Again, thanks to the duty crew that day and Scott O for the pictures. See you all in the New Year.

What? There are FIVE patients?!

Minor fender-bender in Dubai

One of the earlier jobs I did with the Auckland HEMS proved to be one of the most educational for me. The paramedic and I were tasked to an MVA with two patients. On arrival we discovered there were actually five patients – two with abdominal injuries and abnormal vital signs, one with an open femur fracture, one with a trivial head injury but anti-coagulated, and one with minor injuries. Several St Johns ambulance crews were already on scene, and managing things admirably. The two patients with abdominal injuries were transported by helicopter (this proved to be the correct decision), but as a doctor not familiar with chaotic scenes and multiple patients, I learnt some valuable lessons:

1) Doctors and paramedics assess patients differently

Initially the paramedic and I attempted to ‘divide and conquer’, with us splitting the patients between us for initial assessment. Coming from different backgrounds, the focus of our assessments was different, with the result being that I ended up assessing his patients as well, and he ended up assessing mine. This was clearly inefficient.

With the main function of the HEMS doctor being to provide additional resuscitation and medical skills to patients who need them, a more efficient way of us assessing which patients would benefit from my intervention would have been for us to briefly assess all five together, identify the two sickest for helicopter transport, and leave me to manage/package them while the paramedic assisted the ambulance officers with scene management and care of the other patients, who were destined for road transport. There would be a clear exception to this however when the scene controller directs the doctor to the sickest patient(s) on helicopter arrival.

2) Doctors need to be familiar with ambulance hierarchies and skill mixes

Some of the St Johns staff on scene were volunteer ambulance officers without the authorisation to perform certain interventions (giving morphine or splinting the femur fracture for example). I was unaware of this, and mistakenly assumed that such interventions would be taking place without input from the helicopter paramedic, myself, or the senior paramedic at the scene. The fact that these interventions did not happen at the time I assumed they would contributed to my perception of chaos (I take my hat off to paramedics who do this regularly!). ASKING about the skill set of ambulance officers is crucial to ensure that the patient gets the right care at the right time with maximum efficiency – assume nothing!

3) A scene with multiple patients provides significant equipment challenges

The HEMS doctors bag that we carry contains equipment for advanced medical interventions and surgical procedures.
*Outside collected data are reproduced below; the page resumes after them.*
(** X28.  Two page views posted from one tab and accepted by the
    service are stored with the same session id, whatever pages they
    are of, so the second adds a page view and no visitor to any
    summary whose window reaches back to both. *)
Theorem same_tab_views_share_a_session :
  forall (d1 d2 : Client.Draw) (pg1 pg2 : Client.Page)
         (entry s1 s2 : option string) (b1 b2 : Body)
         (env1 env2 : Env) (req1 req2 : Request)
         (db db1 db2 : list Event) (i1 i2 : string),
    Client.track d1 pg1 entry = (Some b1, s1) ->
    Client.track d2 pg2 s1 = (Some b2, s2) ->
    body req1 = Some b1 -> body req2 = Some b2 ->
    track env1 req1 db = (Tracked i1, db1) ->
    track env2 req2 db1 = (Tracked i2, db2) ->
    exists e1 e2,
      db2 = (db ++ [e1; e2])%list
      /\ sessionId e1 = sessionId e2
      /\ s2 = s1
      /\ forall t q w,
           windowMs (periodOf q) = Some w ->
           (t - w <= now env1)%Z -> (t - w <= now env2)%Z ->
           visitors (summary t q db2) = visitors (summary t q db1)
           /\ pageViews (summary t q db2) = S (pageViews (summary t q db1)).
Proof.
  intros d1 d2 pg1 pg2 entry s1 s2 b1 b2 env1 env2 req1 req2 db db1 db2 i1 i2
         T1 T2 Hb1 Hb2 S1 S2.
  apply client_track_sent in T1 as (_ & E1 & N1 & B1).
  apply client_track_sent in T2 as (_ & E2 & N2 & B2).
  destruct (getSessionId_spec d1 entry) as (sid & G1 & N & _).
  rewrite G1 in E1, B1. cbn [fst] in E1, B1. subst s1.
  destruct (getSessionId_spec d2 (Some sid)) as (sid' & G2 & _ & K).
  rewrite (K sid eq_refl N) in G2.
  rewrite G2 in E2, B2. cbn [fst] in E2, B2.
  destruct (track_cases env1 req1 db)
    as [(_ & T)|[(_ & _ & T)|(A1 & _ & _ & T)]];
    rewrite T in S1; try discriminate S1.
  injection S1 as _ <-.
  destruct (track_cases env2 req2 (db ++ [eventOf env1 req1 (bodyOf req1)])%list)
    as [(_ & T')|[(_ & _ & T')|(A2 & _ & _ & T')]];
    rewrite T' in S2; try discriminate S2.
  injection S2 as _ <-.
  set (e1 := eventOf env1 req1 (bodyOf req1)) in *.
  set (e2 := eventOf env2 req2 (bodyOf req2)) in *.
  assert (I1 : sessionId e1 = JStr sid).
  { unfold e1, eventOf, bodyOf. rewrite Hb1, B1. cbn [sessionId b_sessionId].
    unfold jsor. now rewrite (truthy_nonempty _ N). }
  assert (I2 : sessionId e2 = JStr sid).
  { unfold e2, eventOf, bodyOf. rewrite Hb2, B2. cbn [sessionId b_sessionId].
    unfold jsor. now rewrite (truthy_nonempty _ N). }
  exists e1, e2.
  split; [now rewrite <- app_assoc|].
  split; [congruence|]. split; [exact E2|].
  intros t q w Hw H1 H2.
  assert (F1 : filterEvents t (periodOf q) (db ++ [e1])%list
               = (filterEvents t (periodOf q) db ++ [e1])%list).
  { apply (filterEvents_snoc t _ w); [exact Hw|exact H1|exact A1]. }
  assert (F2 : filterEvents t (periodOf q) ((db ++ [e1]) ++ [e2])%list
               = (filterEvents t (periodOf q) (db ++ [e1]) ++ [e2])%list).
  { apply (filterEvents_snoc t _ w); [exact Hw|exact H2|exact A2]. }
  split.
  - unfold summary. cbn [visitors]. unfold setSize.
    rewrite F2, map_app. cbn [map]. rewrite nodup_snoc_length.
    destruct (in_dec jsval_eq_dec (sessionId e2)
                (map sessionId (filterEvents t (periodOf q) (db ++ [e1])%list)))
      as [_|Out]; [reflexivity|].
    exfalso. apply Out. rewrite F1, map_app, in_app_iff. right. left.
    congruence.
  - unfold summary. cbn [pageViews]. rewrite F2, length_app. simpl. lia.
Qed.
(* ===== verification/_CoqProject ===== *)
-Q . S2P
Prelude.v
Rect.v
ByteBuf.v
MstCrc.v
MstMsg.v
MstReply.v
DpAux.v
MstTransport.v
Dsc.v
DscRc.v
Syncmap.v
RbTree.v
DrmMm.v
DrmMmInv.v
DrmMmOps.v
DrmMmSearch.v
DrmMmSpec.v
DrmMmScan.v
Fourcc.v
Gem.v
Framebuffer.v
GemInv.v
GemSystem.v
Modes.v
ModeList.v
ModeUser.v
ModeGen.v
CmdLine.v
CmdLineTotal.v
CmdLineSpec.v
Edid.v
EdidBlocks.v
EdidSpec.v
EdidDdc.v
EdidTiming.v
VmaManager.v
GemMmap.v
GemMmapInv.v
(** [u0] and [sink0]: what the union and its sdp_stream_sink hold on entry. *)
Definition decode_body (t : Z) (buf : list Z) (u0 : ack_req) (sink0 : list Z) : option decoded :=
  if (t =? DP_ENUM_PATH_RESOURCES) || (t =? DP_POWER_DOWN_PHY) || (t =? DP_POWER_UP_PHY) then
    b1 ← rd buf 1; Some (Decoded (Ack_port_num (Z.land (Z.shiftr b1 4) 0xf)))
  else if t =? DP_ALLOCATE_PAYLOAD then decode_allocate_payload buf sink0
  else if t =? DP_QUERY_PAYLOAD then decode_query_payload buf
  else if t =? DP_REMOTE_DPCD_READ then decode_dpcd_read buf
  else if t =? DP_REMOTE_DPCD_WRITE then decode_dpcd_write buf
  else if t =? DP_REMOTE_I2C_READ then decode_i2c_read buf
  else if t =? DP_REMOTE_I2C_WRITE then decode_i2c_write buf
  else if t =? DP_QUERY_STREAM_ENC_STATUS then decode_enc_status buf
  else Some (Decoded u0).

(** The return value and *req, whose union is not specified after -ENOMEM. *)
Definition drm_dp_decode_sideband_req {R} (raw : drm_dp_sideband_msg_tx R)
    (u0 : ack_req) (sink0 : list Z) : option (Z * drm_dp_sideband_msg_req_body) :=
  b0 ← rd (msg raw) 0;
  let t := Z.land b0 0x7f in
  d ← decode_body t (msg raw) u0 sink0;
  Some match d with
  | Decoded body => (0, ReqBody t body)
  | DecodeENOMEM => (- ENOMEM, ReqBody t Ack_none)
  end.
End decode.

(** ** The wire format of a request *)

(** Two sink numbers a byte, the first in the high nibble. *)
Fixpoint wire_sinks (l : list Z) : list Z :=
  match l with
  | a :: b :: l => (16 * a + b) :: wire_sinks l
  | [a] => [16 * a]
  | [] => []
  end.

Definition wire_address (port addr : Z) : list Z :=
  [16 * port + addr / 65536; addr / 256 mod 256; addr mod 256].

Definition wire_tx (t : drm_dp_remote_i2c_read_tx) : list Z :=
  [i2c_dev_id t; tx_num_bytes t] ++ tx_bytes t ++
  [16 * no_stop_bit t + i2c_transaction_delay t].

Definition wire_body (x : ack_req) : list Z :=
  match x with
  | Ack_port_num p => [16 * p]
  | Ack_allocate_payload a =>
    [16 * ap_port_number a + number_sdp_streams a; ap_vcpi a; pbn a / 256; pbn a mod 256] ++
    wire_sinks (take (Z.to_nat (number_sdp_streams a)) (sdp_stream_sink a))
  | Ack_query_payload q => [16 * qp_port_number q; qp_vcpi q]
  | Ack_dpcd_read r =>
    wire_address (dr_port_number r) (dr_dpcd_address r) ++ [dr_num_bytes r]
  | Ack_dpcd_write r =>
    wire_address (dw_port_number r) (dw_dpcd_address r) ++ [dw_num_bytes r] ++ dw_bytes r
  | Ack_i2c_read r =>
    [16 * ir_port_number r + num_transactions r] ++ (transactions r ≫= wire_tx) ++
    [read_i2c_device_id r; num_bytes_read r]
  | Ack_i2c_write r =>
    [16 * iw_port_number r; write_i2c_device_id r; iw_num_bytes r] ++ iw_bytes r
  | Ack_enc_status r =>
    [stream_id r] ++ client_id r ++
    [stream_event r + 4 * b2z (valid_stream_event r) + 8 * stream_behavior r +
     32 * valid_stream_behavior r]
  | _ => []
  end.

Definition wire (req : drm_dp_sideband_msg_req_body) : list Z :=
  req_type req :: wire_body (u req).

(** Fields that fit their place on the wire, and the union member the type
    selects.  [sink0]: the entries of sdp_stream_sink beyond those sent. *)
Definition tx_ok (t : drm_dp_remote_i2c_read_tx) : Prop :=
  0 <= i2c_dev_id t < 128 /\ blen (tx_bytes t) = tx_num_bytes t /\ tx_num_bytes t < 256 /\
  0 <= no_stop_bit t < 2 /\ 0 <= i2c_transaction_delay t < 16.

Definition body_ok (t : Z) (x : ack_req) (sink0 : list Z) : Prop :=
  match x with
  | Ack_port_num p =>
    (t = DP_ENUM_PATH_RESOURCES \/ t = DP_POWER_DOWN_PHY \/ t = DP_POWER_UP_PHY) /\ 0 <= p < 16
  | Ack_allocate_payload a =>
    t = DP_ALLOCATE_PAYLOAD /\ 0 <= ap_port_number a < 16 /\
    0 <= number_sdp_streams a < 16 /\ 0 <= ap_vcpi a < 128 /\ 0 <= pbn a < 65536 /\
    length (sdp_stream_sink a) = 16%nat /\ length sink0 = 16%nat /\
    Forall (fun s => 0 <= s < 16) (sdp_stream_sink a) /\
    drop (Z.to_nat (number_sdp_streams a)) (sdp_stream_sink a) =
    drop (Z.to_nat (number_sdp_streams a)) sink0
  | Ack_query_payload q =>
    t = DP_QUERY_PAYLOAD /\ 0 <= qp_port_number q < 16 /\ 0 <= qp_vcpi q < 128
  | Ack_dpcd_read r =>
    t = DP_REMOTE_DPCD_READ /\ 0 <= dr_port_number r < 16 /\
    0 <= dr_dpcd_address r < 1048576 /\ is_byte (dr_num_bytes r)
  | Ack_dpcd_write r =>
    t = DP_REMOTE_DPCD_WRITE /\ 0 <= dw_port_number r < 16 /\
    0 <= dw_dpcd_address r < 1048576 /\ blen (dw_bytes r) = dw_num_bytes r /\ dw_num_bytes r < 256
  | Ack_i2c_read r =>
    t = DP_REMOTE_I2C_READ /\ 0 <= ir_port_number r < 16 /\
    Z.of_nat (length (transactions r)) = num_transactions r /\ num_transactions r < 4 /\ Forall tx_ok (transactions r) /\
    0 <= read_i2c_device_id r < 128 /\ is_byte (num_bytes_read r)
  | Ack_i2c_write r =>
    t = DP_REMOTE_I2C_WRITE /\ 0 <= iw_port_number r < 16 /\
    0 <= write_i2c_device_id r < 128 /\ blen (iw_bytes r) = iw_num_bytes r /\ iw_num_bytes r < 256
  | Ack_enc_status r =>
    t = DP_QUERY_STREAM_ENC_STATUS /\ is_byte (stream_id r) /\ blen (client_id r) = 7 /\
    0 <= stream_event r < 4 /\ 0 <= stream_behavior r < 4 /\ 0 <= valid_stream_behavior r < 2
  | Ack_none =>
    t = DP_GET_MSG_TRANSACTION_VERSION \/ t = DP_LINK_ADDRESS \/ t = DP_CLEAR_PAYLOAD_ID_TABLE
  | _ => False
  end.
It is NOT well suited to more basic first aid functions, obtaining IV access, providing analgesia, and commencing IV fluid. For the patients at this scene, interventions like this were all that were required pre-hospital. With patients spread apart over the scene, several raids on the Thomas pack were required – this was time-consuming and inefficient. Our equipment needs work to make it more amenable to splitting it between multiple patients, but in the interim I now carry a small pack in my pocket with some basic equipment (cannulae, leur locks, flushes, drawing-up needles, gloves, tape etc). A thigh pouch has also made its way into use.

4) With two stretchered patients in the helicopter, intervention is difficult

The two patients we transported were both on stretchers wearing cervical spine collars. the paramedic and I were tucked at the front under a hefty pile of equipment. Performing any significant intervention on a patient in-flight would have been virtually impossible. If a patient is unwell enough to require significant intervention in-flight, the risks and benefits of taking a second patient on the same flight need to be seriously considered.